- **Exercise objective**
Using the records below, output the stretch that opens with the line containing "state setters, [localStorage], [api.post]" and closes with the line containing "match s with []", exactly and including both lines, with nothing more.

Dataset entries

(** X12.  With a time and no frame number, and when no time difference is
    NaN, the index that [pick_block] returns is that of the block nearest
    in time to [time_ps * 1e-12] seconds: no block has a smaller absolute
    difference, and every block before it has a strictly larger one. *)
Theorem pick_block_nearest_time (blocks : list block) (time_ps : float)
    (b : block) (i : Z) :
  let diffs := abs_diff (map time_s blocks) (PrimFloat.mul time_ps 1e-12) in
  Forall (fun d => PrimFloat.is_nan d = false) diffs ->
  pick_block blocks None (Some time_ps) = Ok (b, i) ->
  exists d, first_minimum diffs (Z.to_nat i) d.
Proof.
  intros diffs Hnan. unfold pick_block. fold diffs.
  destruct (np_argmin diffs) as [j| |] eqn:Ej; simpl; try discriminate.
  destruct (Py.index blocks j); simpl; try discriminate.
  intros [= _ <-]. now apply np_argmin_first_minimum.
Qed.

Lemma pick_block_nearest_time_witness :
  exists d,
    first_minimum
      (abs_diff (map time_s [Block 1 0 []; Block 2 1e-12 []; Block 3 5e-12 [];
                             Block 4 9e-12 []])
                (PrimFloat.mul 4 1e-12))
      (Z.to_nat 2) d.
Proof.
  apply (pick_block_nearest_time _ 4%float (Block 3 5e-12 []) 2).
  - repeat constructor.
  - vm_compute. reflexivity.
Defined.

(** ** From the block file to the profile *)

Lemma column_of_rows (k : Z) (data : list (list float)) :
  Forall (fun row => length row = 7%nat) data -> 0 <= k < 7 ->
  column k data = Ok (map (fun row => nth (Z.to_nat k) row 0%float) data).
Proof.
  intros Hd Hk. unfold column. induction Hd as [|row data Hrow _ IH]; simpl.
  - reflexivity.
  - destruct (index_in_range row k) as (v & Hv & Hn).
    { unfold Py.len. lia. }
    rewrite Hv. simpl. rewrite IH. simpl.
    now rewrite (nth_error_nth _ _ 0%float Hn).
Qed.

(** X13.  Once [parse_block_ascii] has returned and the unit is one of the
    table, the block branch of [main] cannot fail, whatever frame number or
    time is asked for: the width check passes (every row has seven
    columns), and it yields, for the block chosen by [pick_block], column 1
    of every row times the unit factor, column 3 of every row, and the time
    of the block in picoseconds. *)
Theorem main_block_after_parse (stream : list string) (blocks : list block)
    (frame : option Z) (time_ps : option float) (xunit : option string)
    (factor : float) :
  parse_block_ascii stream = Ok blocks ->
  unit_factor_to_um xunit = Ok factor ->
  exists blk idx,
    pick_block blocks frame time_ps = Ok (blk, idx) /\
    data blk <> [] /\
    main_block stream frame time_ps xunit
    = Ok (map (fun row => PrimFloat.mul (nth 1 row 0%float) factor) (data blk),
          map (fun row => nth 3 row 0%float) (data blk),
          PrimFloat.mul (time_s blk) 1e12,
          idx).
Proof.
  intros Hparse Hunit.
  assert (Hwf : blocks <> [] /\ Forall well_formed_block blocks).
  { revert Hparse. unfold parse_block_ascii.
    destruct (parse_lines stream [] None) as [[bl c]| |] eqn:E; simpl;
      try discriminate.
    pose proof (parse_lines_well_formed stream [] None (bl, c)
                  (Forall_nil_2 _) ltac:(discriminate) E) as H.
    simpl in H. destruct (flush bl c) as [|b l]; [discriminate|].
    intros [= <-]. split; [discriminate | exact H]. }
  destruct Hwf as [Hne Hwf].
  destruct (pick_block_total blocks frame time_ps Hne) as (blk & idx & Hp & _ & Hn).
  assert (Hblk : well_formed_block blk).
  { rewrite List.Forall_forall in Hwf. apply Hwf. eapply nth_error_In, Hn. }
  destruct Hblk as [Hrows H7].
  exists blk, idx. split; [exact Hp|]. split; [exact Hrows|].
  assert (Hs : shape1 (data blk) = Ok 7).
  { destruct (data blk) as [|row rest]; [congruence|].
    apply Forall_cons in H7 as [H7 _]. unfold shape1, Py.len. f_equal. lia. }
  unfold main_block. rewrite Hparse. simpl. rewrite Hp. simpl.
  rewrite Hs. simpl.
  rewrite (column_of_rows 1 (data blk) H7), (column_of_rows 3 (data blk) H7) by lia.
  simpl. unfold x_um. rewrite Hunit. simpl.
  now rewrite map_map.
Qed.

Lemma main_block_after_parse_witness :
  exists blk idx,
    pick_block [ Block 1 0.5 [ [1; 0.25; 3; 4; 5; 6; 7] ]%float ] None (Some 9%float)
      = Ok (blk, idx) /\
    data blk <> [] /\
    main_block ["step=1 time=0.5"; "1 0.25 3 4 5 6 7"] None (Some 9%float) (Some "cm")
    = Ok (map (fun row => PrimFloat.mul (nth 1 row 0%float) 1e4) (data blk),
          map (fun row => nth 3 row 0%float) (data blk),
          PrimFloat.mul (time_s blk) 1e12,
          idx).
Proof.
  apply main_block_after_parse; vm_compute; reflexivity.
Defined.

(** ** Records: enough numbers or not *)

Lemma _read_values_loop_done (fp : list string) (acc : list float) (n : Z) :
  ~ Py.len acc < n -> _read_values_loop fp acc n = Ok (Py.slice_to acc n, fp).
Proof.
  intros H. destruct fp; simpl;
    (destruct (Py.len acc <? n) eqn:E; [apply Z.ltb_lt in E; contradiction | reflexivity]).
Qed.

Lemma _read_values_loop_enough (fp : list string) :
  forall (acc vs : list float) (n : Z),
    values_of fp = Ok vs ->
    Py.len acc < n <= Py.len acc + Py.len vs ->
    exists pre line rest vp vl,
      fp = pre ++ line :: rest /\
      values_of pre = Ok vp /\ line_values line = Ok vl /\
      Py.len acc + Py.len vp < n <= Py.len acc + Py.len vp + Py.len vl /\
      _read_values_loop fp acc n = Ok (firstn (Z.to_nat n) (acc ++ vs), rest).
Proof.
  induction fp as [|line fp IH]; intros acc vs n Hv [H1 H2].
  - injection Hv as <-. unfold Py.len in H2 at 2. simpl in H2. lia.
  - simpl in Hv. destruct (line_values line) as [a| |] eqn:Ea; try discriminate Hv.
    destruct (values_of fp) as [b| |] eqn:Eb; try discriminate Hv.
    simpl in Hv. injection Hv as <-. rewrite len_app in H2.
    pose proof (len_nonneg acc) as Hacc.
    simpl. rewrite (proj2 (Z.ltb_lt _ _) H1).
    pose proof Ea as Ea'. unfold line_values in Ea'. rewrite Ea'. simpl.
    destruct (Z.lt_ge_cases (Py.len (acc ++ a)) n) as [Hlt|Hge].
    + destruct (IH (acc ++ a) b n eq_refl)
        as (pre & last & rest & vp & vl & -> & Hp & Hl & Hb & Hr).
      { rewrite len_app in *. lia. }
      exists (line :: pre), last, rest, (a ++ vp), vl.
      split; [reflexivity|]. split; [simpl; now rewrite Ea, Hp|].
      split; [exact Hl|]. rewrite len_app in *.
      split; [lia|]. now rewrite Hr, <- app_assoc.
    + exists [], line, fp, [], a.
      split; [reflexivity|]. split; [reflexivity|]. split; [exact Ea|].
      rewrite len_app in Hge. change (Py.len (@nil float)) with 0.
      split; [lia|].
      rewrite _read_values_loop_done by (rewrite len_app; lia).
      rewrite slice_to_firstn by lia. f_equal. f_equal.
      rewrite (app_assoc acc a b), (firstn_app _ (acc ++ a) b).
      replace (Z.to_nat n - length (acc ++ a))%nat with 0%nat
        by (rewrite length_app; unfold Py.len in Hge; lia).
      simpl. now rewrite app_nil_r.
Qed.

---

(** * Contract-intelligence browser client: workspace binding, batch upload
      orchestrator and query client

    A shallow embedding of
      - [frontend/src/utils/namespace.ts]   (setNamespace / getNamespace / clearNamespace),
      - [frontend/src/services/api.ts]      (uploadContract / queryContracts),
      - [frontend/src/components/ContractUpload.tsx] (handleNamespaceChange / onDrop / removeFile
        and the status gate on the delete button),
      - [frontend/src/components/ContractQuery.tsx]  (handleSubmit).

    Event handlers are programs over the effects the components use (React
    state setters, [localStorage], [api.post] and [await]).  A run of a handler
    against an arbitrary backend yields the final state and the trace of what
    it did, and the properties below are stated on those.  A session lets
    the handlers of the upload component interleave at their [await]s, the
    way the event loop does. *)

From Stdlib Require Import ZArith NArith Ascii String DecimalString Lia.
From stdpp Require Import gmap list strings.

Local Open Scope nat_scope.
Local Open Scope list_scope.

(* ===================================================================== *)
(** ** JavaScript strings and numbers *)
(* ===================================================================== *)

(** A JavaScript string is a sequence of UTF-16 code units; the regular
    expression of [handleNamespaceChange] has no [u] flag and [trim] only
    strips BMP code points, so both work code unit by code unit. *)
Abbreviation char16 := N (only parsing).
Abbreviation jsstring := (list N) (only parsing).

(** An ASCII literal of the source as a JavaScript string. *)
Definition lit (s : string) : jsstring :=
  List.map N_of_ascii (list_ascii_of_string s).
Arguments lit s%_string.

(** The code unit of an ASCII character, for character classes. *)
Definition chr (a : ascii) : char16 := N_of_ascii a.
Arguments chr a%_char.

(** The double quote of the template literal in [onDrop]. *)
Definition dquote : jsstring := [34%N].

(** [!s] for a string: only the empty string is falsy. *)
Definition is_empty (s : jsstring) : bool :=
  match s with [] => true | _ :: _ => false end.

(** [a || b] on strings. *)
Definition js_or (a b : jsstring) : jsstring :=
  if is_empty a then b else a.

...

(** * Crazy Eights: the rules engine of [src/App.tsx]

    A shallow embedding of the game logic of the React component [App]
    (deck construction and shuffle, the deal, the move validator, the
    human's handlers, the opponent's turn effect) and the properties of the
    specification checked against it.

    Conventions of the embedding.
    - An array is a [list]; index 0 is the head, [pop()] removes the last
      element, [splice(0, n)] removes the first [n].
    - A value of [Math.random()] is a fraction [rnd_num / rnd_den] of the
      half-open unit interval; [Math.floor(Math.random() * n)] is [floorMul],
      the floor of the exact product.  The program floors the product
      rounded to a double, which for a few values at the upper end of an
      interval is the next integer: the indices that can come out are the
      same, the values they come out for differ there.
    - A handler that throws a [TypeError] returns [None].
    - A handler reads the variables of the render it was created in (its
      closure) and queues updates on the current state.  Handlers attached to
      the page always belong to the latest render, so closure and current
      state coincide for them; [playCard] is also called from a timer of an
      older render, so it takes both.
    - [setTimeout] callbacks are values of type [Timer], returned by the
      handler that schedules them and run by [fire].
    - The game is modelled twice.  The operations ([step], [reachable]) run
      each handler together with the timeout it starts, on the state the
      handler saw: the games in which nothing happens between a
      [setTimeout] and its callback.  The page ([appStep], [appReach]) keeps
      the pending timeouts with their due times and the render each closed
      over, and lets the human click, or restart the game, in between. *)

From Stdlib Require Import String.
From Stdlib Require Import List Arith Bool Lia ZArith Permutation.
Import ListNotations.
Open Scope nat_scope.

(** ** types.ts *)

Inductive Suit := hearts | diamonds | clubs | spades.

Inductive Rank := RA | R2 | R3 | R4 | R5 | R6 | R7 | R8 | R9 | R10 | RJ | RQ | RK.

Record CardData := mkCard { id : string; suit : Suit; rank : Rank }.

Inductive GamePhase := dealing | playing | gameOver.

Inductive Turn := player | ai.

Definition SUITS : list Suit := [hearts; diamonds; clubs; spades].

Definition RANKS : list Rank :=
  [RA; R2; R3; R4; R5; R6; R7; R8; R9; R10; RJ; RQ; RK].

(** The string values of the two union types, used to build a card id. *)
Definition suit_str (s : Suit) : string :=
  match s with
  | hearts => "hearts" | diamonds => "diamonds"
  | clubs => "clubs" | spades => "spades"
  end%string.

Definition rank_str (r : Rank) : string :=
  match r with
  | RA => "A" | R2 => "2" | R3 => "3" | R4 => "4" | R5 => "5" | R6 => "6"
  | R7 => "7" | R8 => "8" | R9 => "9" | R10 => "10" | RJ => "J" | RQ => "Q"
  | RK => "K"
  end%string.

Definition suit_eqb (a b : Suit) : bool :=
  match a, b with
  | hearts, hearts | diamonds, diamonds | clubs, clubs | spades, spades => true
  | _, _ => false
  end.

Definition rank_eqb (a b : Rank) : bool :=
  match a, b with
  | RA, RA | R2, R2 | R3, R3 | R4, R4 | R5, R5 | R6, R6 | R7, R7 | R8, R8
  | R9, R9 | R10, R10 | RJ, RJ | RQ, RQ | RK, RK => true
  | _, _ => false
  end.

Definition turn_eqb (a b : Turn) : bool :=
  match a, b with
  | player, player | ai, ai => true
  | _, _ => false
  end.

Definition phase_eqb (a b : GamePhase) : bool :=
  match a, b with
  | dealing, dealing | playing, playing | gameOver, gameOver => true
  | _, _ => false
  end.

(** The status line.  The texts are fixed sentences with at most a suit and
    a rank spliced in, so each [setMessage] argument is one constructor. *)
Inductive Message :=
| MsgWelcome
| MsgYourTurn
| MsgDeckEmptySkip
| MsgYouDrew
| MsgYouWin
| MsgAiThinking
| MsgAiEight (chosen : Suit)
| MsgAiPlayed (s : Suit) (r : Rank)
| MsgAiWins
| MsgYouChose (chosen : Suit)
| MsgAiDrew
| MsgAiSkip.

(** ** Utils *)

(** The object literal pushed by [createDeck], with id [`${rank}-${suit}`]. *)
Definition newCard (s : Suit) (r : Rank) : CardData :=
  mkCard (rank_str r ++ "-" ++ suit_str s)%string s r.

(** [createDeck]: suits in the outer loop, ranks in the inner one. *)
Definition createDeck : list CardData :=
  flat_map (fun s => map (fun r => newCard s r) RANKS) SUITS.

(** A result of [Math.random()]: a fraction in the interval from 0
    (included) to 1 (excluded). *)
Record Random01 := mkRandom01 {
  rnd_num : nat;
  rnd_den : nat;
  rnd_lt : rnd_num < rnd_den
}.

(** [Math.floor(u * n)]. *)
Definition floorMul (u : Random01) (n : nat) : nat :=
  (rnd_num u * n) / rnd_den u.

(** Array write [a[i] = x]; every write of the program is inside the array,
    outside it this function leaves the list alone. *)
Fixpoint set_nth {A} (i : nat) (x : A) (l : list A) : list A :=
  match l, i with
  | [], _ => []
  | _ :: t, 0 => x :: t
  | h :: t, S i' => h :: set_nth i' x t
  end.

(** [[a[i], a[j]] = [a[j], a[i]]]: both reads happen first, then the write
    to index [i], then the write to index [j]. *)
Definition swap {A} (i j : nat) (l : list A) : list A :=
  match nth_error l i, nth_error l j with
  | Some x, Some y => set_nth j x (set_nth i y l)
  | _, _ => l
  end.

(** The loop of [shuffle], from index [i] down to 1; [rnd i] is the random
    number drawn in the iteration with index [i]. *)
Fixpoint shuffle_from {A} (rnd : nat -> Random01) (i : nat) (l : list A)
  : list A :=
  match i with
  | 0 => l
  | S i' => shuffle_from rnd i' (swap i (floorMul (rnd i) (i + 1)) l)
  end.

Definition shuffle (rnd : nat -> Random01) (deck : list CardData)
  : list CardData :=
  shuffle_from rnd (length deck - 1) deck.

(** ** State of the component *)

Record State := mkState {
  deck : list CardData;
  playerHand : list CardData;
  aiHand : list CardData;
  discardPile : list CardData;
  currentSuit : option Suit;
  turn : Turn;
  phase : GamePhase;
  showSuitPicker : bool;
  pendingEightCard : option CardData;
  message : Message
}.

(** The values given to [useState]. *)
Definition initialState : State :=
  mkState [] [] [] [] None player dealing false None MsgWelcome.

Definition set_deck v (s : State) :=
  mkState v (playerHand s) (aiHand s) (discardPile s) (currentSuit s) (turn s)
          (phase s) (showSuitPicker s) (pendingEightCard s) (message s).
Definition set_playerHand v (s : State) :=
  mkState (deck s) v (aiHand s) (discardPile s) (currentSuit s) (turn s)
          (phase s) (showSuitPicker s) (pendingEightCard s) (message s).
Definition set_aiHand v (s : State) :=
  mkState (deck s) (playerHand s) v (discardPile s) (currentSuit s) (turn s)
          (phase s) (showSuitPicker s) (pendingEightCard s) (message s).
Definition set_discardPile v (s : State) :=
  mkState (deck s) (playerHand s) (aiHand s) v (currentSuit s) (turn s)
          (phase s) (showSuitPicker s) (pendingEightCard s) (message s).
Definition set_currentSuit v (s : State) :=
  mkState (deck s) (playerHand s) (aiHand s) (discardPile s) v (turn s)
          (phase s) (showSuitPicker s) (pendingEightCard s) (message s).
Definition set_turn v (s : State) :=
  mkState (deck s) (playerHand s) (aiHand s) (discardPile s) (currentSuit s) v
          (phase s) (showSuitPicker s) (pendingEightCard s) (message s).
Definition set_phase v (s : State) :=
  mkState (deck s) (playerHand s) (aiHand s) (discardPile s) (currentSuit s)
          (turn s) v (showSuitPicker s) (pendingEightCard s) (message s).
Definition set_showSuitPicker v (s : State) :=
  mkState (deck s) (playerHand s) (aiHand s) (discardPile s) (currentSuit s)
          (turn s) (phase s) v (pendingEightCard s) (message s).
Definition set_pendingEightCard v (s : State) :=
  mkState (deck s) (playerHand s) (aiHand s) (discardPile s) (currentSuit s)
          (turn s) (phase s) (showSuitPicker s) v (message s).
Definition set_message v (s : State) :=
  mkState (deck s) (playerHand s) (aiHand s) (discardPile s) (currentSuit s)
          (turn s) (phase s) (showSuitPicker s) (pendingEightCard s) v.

- **Problem solution**
    state setters, [localStorage], [api.post] and [await]).  A run of a handler
    against an arbitrary backend yields the final state and the trace of what
    it did, and the properties below are stated on those.  A session lets
    the handlers of the upload component interleave at their [await]s, the
    way the event loop does. *)

From Stdlib Require Import ZArith NArith Ascii String DecimalString Lia.
From stdpp Require Import gmap list strings.

Local Open Scope nat_scope.
Local Open Scope list_scope.

(* ===================================================================== *)
(** ** JavaScript strings and numbers *)
(* ===================================================================== *)

(** A JavaScript string is a sequence of UTF-16 code units; the regular
    expression of [handleNamespaceChange] has no [u] flag and [trim] only
    strips BMP code points, so both work code unit by code unit. *)
Abbreviation char16 := N (only parsing).
Abbreviation jsstring := (list N) (only parsing).

(** An ASCII literal of the source as a JavaScript string. *)
Definition lit (s : string) : jsstring :=
  List.map N_of_ascii (list_ascii_of_string s).
Arguments lit s%_string.

(** The code unit of an ASCII character, for character classes. *)
Definition chr (a : ascii) : char16 := N_of_ascii a.
Arguments chr a%_char.

(** The double quote of the template literal in [onDrop]. *)
Definition dquote : jsstring := [34%N].

(** [!s] for a string: only the empty string is falsy. *)
Definition is_empty (s : jsstring) : bool :=
  match s with [] => true | _ :: _ => false end.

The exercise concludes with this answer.